(* ===== verification/CLib.v ===== *)
(** * The parts of the C library the programs use: strings, buffers, decimal text

    A [char] is modelled by its unsigned value, a [Z] in [0..255].  A character
    array is a [buf]: a list of cells, [None] for an indeterminate cell.  Every
    access checks the bounds of the array; an access outside of it, or the use
    of an indeterminate cell, has no result ([None]) and is undefined behaviour
    in the programs. *)
From S2P Require Import Prelude.

(** ** Character constants and string literals *)
Definition chr (a : ascii) : Z := Z.of_N (N_of_ascii a).
Definition str (s : string) : list Z := chr <$> list_ascii_of_string s.
Arguments str : simpl never.

Definition NUL : Z := 0.
Definition TAB : Z := 9.
Definition LF : Z := 10.
Definition CR : Z := 13.
Definition SPC : Z := 32.

(** A string literal that ends in a newline. *)
Definition line (s : string) : list Z := str s ++ [LF].
Arguments line : simpl never.

(** The double quote character. *)
Definition DQ : list Z := [34].

Definition nozero (l : list Z) : Prop := Forall (λ c, c ≠ 0) l.
#[export] Instance nozero_dec l : Decision (nozero l).
Proof. unfold nozero. apply _. Defined.

(** Decide a closed proposition by computation. *)
Ltac by_compute := apply (bool_decide_unpack _); vm_compute; exact I.

Definition is_char (c : Z) : Prop := 0 ≤ c < 256.
#[export] Instance is_char_dec c : Decision (is_char c).
Proof. unfold is_char. apply _. Defined.

(** The value of a plain [char] (signed on the targets of the repository). *)
Definition schar (c : Z) : Z := swrap 8 c.

Lemma nozero_app a b : nozero (a ++ b) ↔ nozero a ∧ nozero b.
Proof. unfold nozero. by rewrite Forall_app. Qed.
Lemma nozero_cons c l : nozero (c :: l) ↔ c ≠ 0 ∧ nozero l.
Proof. unfold nozero. by rewrite Forall_cons. Qed.

(** [isspace] in the C locale. *)
Definition isspace (c : Z) : bool := bool_decide (c = 32 ∨ 9 ≤ c ≤ 13).
Definition isdigit (c : Z) : bool := bool_decide (48 ≤ c ≤ 57).

(** ** Character arrays *)
Definition buf := list (option Z).
Definition uninit (n : nat) : buf := replicate n None.
Definition zeroed (n : nat) : buf := replicate n (Some 0).

Definition bget (b : buf) (i : Z) : option Z :=
  if decide (0 ≤ i) then mjoin (b !! Z.to_nat i) else None.
Definition bset (b : buf) (i : Z) (v : Z) : option buf :=
  if decide (0 ≤ i < Z.of_nat (length b)) then Some (<[Z.to_nat i := Some v]> b) else None.
(** [memcpy] of the bytes [l] into [b] from offset [off]. *)
Definition blit (b : buf) (off : nat) (l : list Z) : option buf :=
  if decide (off + length l ≤ length b)%nat
  then Some (take off b ++ (Some <$> l) ++ drop (off + length l) b) else None.
(** The C string that starts at cell 0. *)
Fixpoint cstr (b : buf) : option (list Z) :=
  match b with
  | [] => None
  | None :: _ => None
  | Some c :: r => if decide (c = 0) then Some [] else (cons c) <$> cstr r
  end.
Definition strcpy (b : buf) (s : list Z) : option buf := blit b 0 (s ++ [0]).
Definition strcat (b : buf) (s : list Z) : option buf :=
  d ← cstr b; blit b (length d) (s ++ [0]).
(** [strncat]: at most [n] characters of [s], then a terminator. *)
Definition strncat (b : buf) (s : list Z) (n : nat) : option buf := strcat b (take n s).
(** [sizeof] bytes of the array, as [write(fd, b, n)] sends them. *)
Fixpoint bytes_of (b : buf) (n : nat) {struct n} : option (list Z) :=
  match n, b with
  | O, _ => Some []
  | S n, Some c :: r => cons c <$> bytes_of r n
  | S _, _ => None
  end.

# # # # # # #

# WORK TO BE COMPLETED
Exactly reproduce the lines of the data above that run from the line containing "if decide (off + length l ≤ length b)%nat" through the final one.

# PROBLEM SOLUTION
  if decide (off + length l ≤ length b)%nat
  then Some (take off b ++ (Some <$> l) ++ drop (off + length l) b) else None.
(** The C string that starts at cell 0. *)
Fixpoint cstr (b : buf) : option (list Z) :=
  match b with
  | [] => None
  | None :: _ => None
  | Some c :: r => if decide (c = 0) then Some [] else (cons c) <$> cstr r
  end.
Definition strcpy (b : buf) (s : list Z) : option buf := blit b 0 (s ++ [0]).
Definition strcat (b : buf) (s : list Z) : option buf :=
  d ← cstr b; blit b (length d) (s ++ [0]).
(** [strncat]: at most [n] characters of [s], then a terminator. *)
Definition strncat (b : buf) (s : list Z) (n : nat) : option buf := strcat b (take n s).
(** [sizeof] bytes of the array, as [write(fd, b, n)] sends them. *)
Fixpoint bytes_of (b : buf) (n : nat) {struct n} : option (list Z) :=
  match n, b with
  | O, _ => Some []
  | S n, Some c :: r => cons c <$> bytes_of r n
  | S _, _ => None
  end.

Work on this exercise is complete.